# DATA 512: Homework 1

The goal of this assignment is to construct, analyze, and publish a dataset of monthly article traffic for a select set of pages from English Wikipedia from January 1, 2015 through September 30, 2022. Your notebook(s) and your data files will be uploaded to a repository of your choosing. You will submit a  link to your repository to enable grading of this assignment. The purpose of the assignment is to develop and follow best practices for open scientific research.

# Setup

In [1]:
import pandas as pd
import json, time, urllib.parse
import requests
import seaborn as sns
import re

# Step 1: Data Acquisition

In order to measure article traffic from 2015-2022, you will need to collect data from the Pageviews API. The Pageviews API (documentation, endpoint) provides access to desktop, mobile web, and mobile app traffic data from July 2015 through the previous complete month.

To get you started, you can refer to [this example notebook](https://drive.google.com/file/d/1gtFZAjRoOShsqZKuNhiiSn9Ko4ky-CSC/view?usp=sharing) that contains sample code for the API call. This sample code is licensed CC0 so feel free to reuse any of the code in that notebook without attribution.

You will be collecting counts of pageviews using a specified subset of Wikipedia article pages. This is a subset of the English Wikipedia that represents a large number of [dinosaur related articles](https://docs.google.com/spreadsheets/d/1zfBNKsuWOFVFTOGK8qnTr2DmHkYK4mAACBKk1sHLt_k/edit?usp=sharing). You will use the same article subset to generate several related data sets. All of the data sets are time series of monthly activity. For all of the data sets we are only interested in actual user pageview requests. 
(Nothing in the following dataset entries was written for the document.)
(** * DiscordHooks.embed: validating setters and the [dict] serialisation

    A shallow embedding of [src/DiscordHooks/embed.py].

    - Python values are the inductive [value]; a [dict] and the attribute
      store of an instance ([__dict__]) are finite maps with string keys.
    - A method body runs in the monad [M]: it threads the attribute store of
      [self] and may raise.  The store reached when an exception is raised is
      kept, as in Python, where the assignments made before a [raise] stay.
    - Instances are modelled by value (class tag and attribute store); no
      property below depends on two names sharing one instance.
    - A [str] is a Coq [string], one [ascii] per character, so that [len] is
      [String.length]. *)

From stdpp Require Import gmap strings list fin_maps.
From Stdlib Require Import ZArith.

#[local] Open Scope string_scope.

(** ** Values *)

Inductive pyclass :=
| C_EmbedFooter | C_EmbedImage | C_EmbedVideo | C_EmbedThumbnail
| C_EmbedProvider | C_EmbedAuthor | C_EmbedField | C_Embed.

#[global] Instance pyclass_eq_dec : EqDecision pyclass.
Proof. solve_decision. Defined.

(** The second argument of [isinstance] as the module uses it. *)
Inductive pytype := str | int | list_t | dict_t | datetime | cls (c : pyclass).

Set Warnings "-register-all".

Inductive value : Type :=
| VNone
| VBool (b : bool)
| VInt (n : Z)
| VStr (s : string)
| VDatetime (t : Z)
| VList (l : list value)
| VDict (d : gmap string value)
| VObj (c : pyclass) (slots : gmap string value).

Inductive exn :=
| TypeError (msg : string)
| ValueError (msg : string)
| AttributeError (msg : string).

Inductive outcome (A : Type) :=
| Returned (a : A)
| Raised (e : exn).
Arguments Returned {A} a.
Arguments Raised {A} e.

(** ** The monad of method bodies *)

Definition M (A : Type) : Type :=
  gmap string value -> gmap string value * outcome A.

#[global] Instance outcome_ret : MRet outcome := fun A a => Returned a.
#[global] Instance outcome_bind : MBind outcome :=
  fun A B f m => match m with Returned a => f a | Raised e => Raised e end.

#[global] Instance M_ret : MRet M := fun A a self => (self, Returned a).
#[global] Instance M_bind : MBind M :=
  fun A B f m self =>
    match m self with
    | (self', Returned a) => f a self'
    | (self', Raised e) => (self', Raised e)
    end.

Definition raise {A} (e : exn) : M A := fun self => (self, Raised e).
Definition lift {A} (r : outcome A) : M A := fun self => (self, r).

(** [if b: body] *)
Definition when (b : bool) (body : M unit) : M unit :=
  if b then body else mret tt.

(** [self.<name> = v] on a plain (underscore) attribute. *)
Definition setattr (name : string) (v : value) : M unit :=
  fun self => (<[name := v]> self, Returned tt).

(** [self.<name>] on a plain attribute. *)
Definition getslot (name : string) : M value :=
  fun self =>
    match self !! name with
    | Some v => (self, Returned v)
    | None => (self, Raised (AttributeError ("object has no attribute '" ++ name ++ "'")))
    end.

(** [self.<name>.append(x)] *)
Definition append (name : string) (x : value) : M unit :=
  l ← getslot name;
  match l with
  | VList xs => setattr name (VList (xs ++ [x]))
  | _ => raise (AttributeError "object has no attribute 'append'")
  end.

(** [for x in xs: body x] *)
Fixpoint for_each (xs : list value) (body : value -> M unit) : M unit :=
  match xs with
  | [] => mret tt
  | x :: xs' => body x;; for_each xs' body
  end.

(** ** Builtins *)

Definition is_None (v : value) : bool :=
  match v with VNone => true | _ => false end.

(** [bool] is a subclass of [int]. *)
Definition isinstance (v : value) (t : pytype) : bool :=
  match v, t with
  | VStr _, str => true
  | VInt _, int => true
  | VBool _, int => true
  | VList _, list_t => true
  | VDict _, dict_t => true
  | VDatetime _, datetime => true
  | VObj c _, cls c' => bool_decide (c = c')
  | _, _ => false
  end.

Definition type_name (v : value) : string :=
  match v with
  | VNone => "NoneType"
  | VBool _ => "bool"
  | VInt _ => "int"
  | VStr _ => "str"
  | VDatetime _ => "datetime.datetime"
  | VList _ => "list"
  | VDict _ => "dict"
  | VObj C_EmbedFooter _ => "EmbedFooter"
  | VObj C_EmbedImage _ => "EmbedImage"
  | VObj C_EmbedVideo _ => "EmbedVideo"
  | VObj C_EmbedThumbnail _ => "EmbedThumbnail"
  | VObj C_EmbedProvider _ => "EmbedProvider"
  | VObj C_EmbedAuthor _ => "EmbedAuthor"
  | VObj C_EmbedField _ => "EmbedField"
  | VObj C_Embed _ => "Embed"
  end.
The three resulting datasets should be saved as a JSON files ordered using article titles as a key for the resulting time series data. You should store the time series data as returned from the API, with the exception of removing the ‘access’ field as it is misleading for mobile and cumulative files.
You will produce three files as follows:
- Monthly mobile access - The API separates mobile access types into two separate requests, you will need to sum these to make one count for all mobile pageviews. You should store the mobile access data in a file called: `dino_monthly_mobile_<startYYYYMM>-<endYYYYMM>.json`
- Monthly desktop access - Monthly desktop page traffic is based on one single request. You should store the desktop access data in a file called: `dino_monthly_desktop_<startYYYYMM>-<endYYYYMM>.json`
- Monthly cumulative - Monthly cumulative data is the sum of all mobile, and all desktop traffic per article. You should store the monthly cumulative data in a file called: `dino_monthly_cumulative_<startYYYYMM>-<endYYYYMM>.json`

For all of the files the <startYYYYMM> and <endYYYYMM> represent the starting and ending year and month as integer text.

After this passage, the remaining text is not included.